Link to implementation: https://github.com/abhi-bit/merger
Unicode collation of 1M rows via Pure Erlang based priority queue:
erlc *.erl; ERL_LIBS="..:$ERL_LIBS" erl -noshell -s perf_couch_skew main 1000000 -s init stop
Queue size: 1000000
12321.649 ms
Unicode collation of 1M rows via NIF based binomial heap:
erlc *.erl; ERL_LIBS="..:$ERL_LIBS" erl -noshell -s perf_merger main 1000000 -s init stop
Queue size: 1000000
15871.965 ms
This is unusual, I was expecting it to be probably ~10X faster.
I turned on eprof
/fprof
but they aren't of much use when it comes to NIF modules, below is what eprof
said about the prominent functions
FUNCTION CALLS % TIME [uS / CALLS]
-------- ----- --- ---- [----------]
merger:new/0 1 0.00 0 [ 0.00]
merger:new/2 1 0.00 0 [ 0.00]
merger:size/1 100002 0.31 19928 [ 0.20]
merger:in/3 100000 3.29 210620 [ 2.11]
erlang:put/2 2000000 6.63 424292 [ 0.21]
merger:out/1 100000 14.35 918834 [ 9.19]
I'm sure, NIF implementation could be made faster because I've a pure C implementation of unicode collation based on binary Heap using dynamic array and that's much much faster.
$ make
gcc -I/usr/local/Cellar/icu4c/55.1/include -L/usr/local/Cellar/icu4c/55.1/lib min_heap.c collate_json.c kway_merge.c kway_merge_test.c -o output -licui18n -licuuc -licudata
./output
Merging 1 arrays each of size 1000000
mergeKArrays took 84.626ms
Specific questions I've here:
- How much slowdown is expected because of Erlang <-> C communication in a NIF module?

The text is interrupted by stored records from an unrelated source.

(** A body without [text] is answered with 400. *)
Lemma messages_missing_text (db_insert : json -> option exn)
    (try_body : json -> json -> json -> body_result) (d : list (str * json)) :
  dict_lookup TEXT d = None ->
  messages db_insert try_body (JObj d) = invalid_input.
Proof.
  intros Ht. unfold messages. destruct d as [|kv d]; [reflexivity|].
  cbn [falsy contains]. rewrite Ht.
  rewrite bool_decide_eq_false_2; [reflexivity|]. intros [v Hv]. discriminate.
Qed.

(** C3: a JSON body with [text] and without [mode] makes the handler
    raise [KeyError] before the [try] block is entered: the exception is
    not mapped to any structured outcome, whatever the body of the [try]
    block would do. *)
Theorem messages_missing_mode_uncaught
    (try_body : json -> json -> json -> body_result) (user_message : json) :
  messages (fun _ => None) try_body (JObj [(TEXT, user_message)]) = Uncaught KeyError.
Proof. reflexivity. Qed.

(** A JSON body that is a number is not caught either. *)
Example messages_number_uncaught
    (try_body : json -> json -> json -> body_result) :
  messages (fun _ => None) try_body (JNum 5) = Uncaught TypeError.
Proof. reflexivity. Qed.

End MessageFacts.

(** * Properties of the citation validator *)

Module SourcesFacts.
Import PyStr Re Sources StrFacts ReFacts.

(** The three substitutions of the invalidating branches. *)
Local Abbreviation strip_markers := (sub_with marker_re (fun _ => [])).
Local Abbreviation zero_conf := (sub_with conf_re (fun _ => CONF_ZERO)).
Local Abbreviation not_found := (sub_with sources_re (fun _ => NOT_FOUND)).

Lemma invalidate_eq (s : str) :
  invalidate s = Some (not_found (zero_conf (strip_markers s))).
Proof.
  unfold invalidate.
  rewrite (sub_literal marker_re [] s) by reflexivity. cbn [mbind option_bind].
  rewrite (sub_literal conf_re CONF_ZERO) by reflexivity. cbn [mbind option_bind].
  apply sub_literal. reflexivity.
Qed.

Lemma check_item_eq (actual_docs : list str) (links_dict : gmap str str) (item : str) :
  check_item actual_docs links_dict item
  = Some (item, find_link (clean_label item) actual_docs links_dict).
Proof.
  unfold check_item, clean_label.
  rewrite (sub_literal tag_re [] item) by reflexivity. reflexivity.
Qed.

Lemma mapM_check_item (actual_docs : list str) (links_dict : gmap str str)
    (items : list str) :
  mapM (check_item actual_docs links_dict) items
  = Some (map (fun item => (item, find_link (clean_label item) actual_docs links_dict))
            items).
Proof.
  induction items as [|item items IH]; [reflexivity|].
  cbn [mapM map]. rewrite check_item_eq, IH. reflexivity.
Qed.

(** Without a label that resolves to a link the validator takes an
    invalidating branch. *)
Lemma process_sources_invalidates (response_text : str) (actual_docs : list str)
    (links_dict : gmap str str) :
  no_label_linked response_text actual_docs links_dict ->
  process_sources response_text actual_docs links_dict = invalidate response_text.
Proof.
  unfold no_label_linked, candidate_labels, process_sources.
  destruct (search sources_re response_text) as [content|]; [|reflexivity].
  intros Hno. rewrite mapM_check_item. cbn [mbind option_bind].
  replace (existsb _ _) with false; [reflexivity|].
  symmetry. apply not_true_is_false. intros H.
  apply existsb_exists in H as [[item link] [Hin Hlink]].
  apply in_map_iff in Hin as (item' & Heq & Hin). injection Heq as <- <-.
  cbn [snd] in Hlink. apply bool_decide_eq_true in Hlink as [l Hl].
  rewrite Hno in Hl; [discriminate|].
  apply list_elem_of_In, in_map. exact Hin.
Qed.

Lemma find_link_no_match (label : str) (actual_docs : list str) (links_dict : gmap str str) :
  (forall path, path ∈ actual_docs -> label_matches label path = false) ->
  find_link label actual_docs links_dict = None.
Proof.
  induction actual_docs as [|path rest IH]; intros H; [reflexivity|].
  cbn [find_link]. rewrite H by left. apply IH. intros p Hp. apply H. right. exact Hp.
Qed.

Lemma find_link_no_links (label : str) (actual_docs : list str) :
  find_link label actual_docs ∅ = None.
Proof.
  induction actual_docs as [|path rest IH]; [reflexivity|].
  cbn [find_link]. rewrite lookup_empty, IH. destruct (label_matches label path); reflexivity.
Qed.

Lemma no_label_matches_linked (response_text : str) (actual_docs : list str)
    (links_dict : gmap str str) :
  no_label_matches response_text actual_docs ->
  no_label_linked response_text actual_docs links_dict.
Proof.
  intros H label Hl. apply find_link_no_match. intros path Hp. exact (H label path Hl Hp).
Qed.

(** *** The three patterns *)

Lemma marker_window (s : str) (n : nat) (g : str) :
  match_pieces marker_re s = Some (n, g) ->
  exists D r, s = 91 :: D ++ 93 :: r /\ forallb isdecimal D = true /\
              (1 <= length D)%nat.
Proof.
  intros H.
  destruct (match_lcl_window [91] isdecimal 1 93 [] eq_refl s n g H)
    as (D & r & -> & HD & Hlo & _). eauto.
Qed.

Lemma marker_head (c : N) (s : str) : c <> 91 -> match_pieces marker_re (c :: s) = None.
Proof. apply (match_lcl_head [91] isdecimal 1 93 [] eq_refl 91 []). reflexivity. Qed.

Lemma marker_barrier (p c : N) (u y y' : str) :
  isdecimal p = false -> p <> 93 ->
  matches marker_re (c :: u ++ p :: y) = matches marker_re (c :: u ++ p :: y').
Proof.
  intros Hp Hp'. unfold matches.
  assert (E : match_pieces marker_re (c :: u ++ p :: y)
              = match_pieces marker_re (c :: u ++ p :: y')).
  { apply (match_lcl_barrier_eq [91] isdecimal 1 93 [] eq_refl 91 [] p c u y y' eq_refl).
    - intros H. inversion H.
    - exact Hp.
    - intros H. apply list_elem_of_singleton in H. contradiction. }
  rewrite E. reflexivity.
Qed.

Lemma marker_intro (D t : str) :
  forallb isdecimal D = true -> (1 <= length D)%nat ->
  matches marker_re (91 :: D ++ 93 :: t) = true.
Proof.
  intros HD Hlo. unfold matches.
  pose proof (match_lcl_intro [91] isdecimal 1 93 [] eq_refl D t HD Hlo) as E.
  cbn [app] in E. unfold marker_re. rewrite E.
  apply bool_decide_eq_true. eauto.
Qed.

Lemma marker_empty (t : str) : matches marker_re (91 :: 93 :: t) = false.
Proof. reflexivity. Qed.

Lemma nested_intro (D t : str) :
  forallb isdecimal D = true -> matches nested_re (91 :: D ++ 91 :: t) = true.
Proof.
  intros HD. unfold matches.
  pose proof (match_lcl_intro [91] isdecimal 0 91 [] eq_refl D t HD (Nat.le_0_l _)) as E.
  cbn [app] in E. unfold nested_re. rewrite E.
  apply bool_decide_eq_true. eauto.
Qed.

Lemma conf_head (c : N) (s : str) : c <> 1058 -> match_pieces conf_re (c :: s) = None.
Proof.
  apply (match_lcl_head CONF_HEAD isdecimal 1 47 (tail CONF_TAIL) eq_refl 1058
           (tail CONF_HEAD)). reflexivity.
Qed.

Lemma conf_starts (s : str) (n : nat) (g : str) :
  match_pieces conf_re s = Some (n, g) -> starts_with [1058] s = true.
Proof.
  intros H. destruct s as [|c s].
  - vm_compute in H. discriminate.
  - destruct (N.eq_dec c 1058) as [->|Hc]; [reflexivity|].
    rewrite conf_head in H by exact Hc. discriminate.
Qed.

Lemma conf_barrier (p c : N) (u y y' : str) (n : nat) (g : str) :
  conf_poison p ->
  match_pieces conf_re (c :: u ++ p :: y) = Some (n, g) ->
  match_pieces conf_re (c :: u ++ p :: y') = Some (n, g) /\ (n <= S (length u))%nat.
Proof.
  intros (H1 & H2 & H3).
  apply (match_lcl_barrier CONF_HEAD isdecimal 1 47 (tail CONF_TAIL) eq_refl 1058
           (tail CONF_HEAD) p c u y y' n g eq_refl H1 H2 H3).
Qed.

In this case, slowdown is probably 30x or more between pure C and NIF implementation
- What tools could be useful to debug NIF related slowdown(like in this case)? I tried using
perf top
to see the function call, top ones(some hex addresses were showing) were coming from "beam.smp". - What are possible areas that I should look at optimising a NIF? For example: I've heard that one should keep data being transferred between Erlang to C and vice-versa minimal, are there more such areas to consider?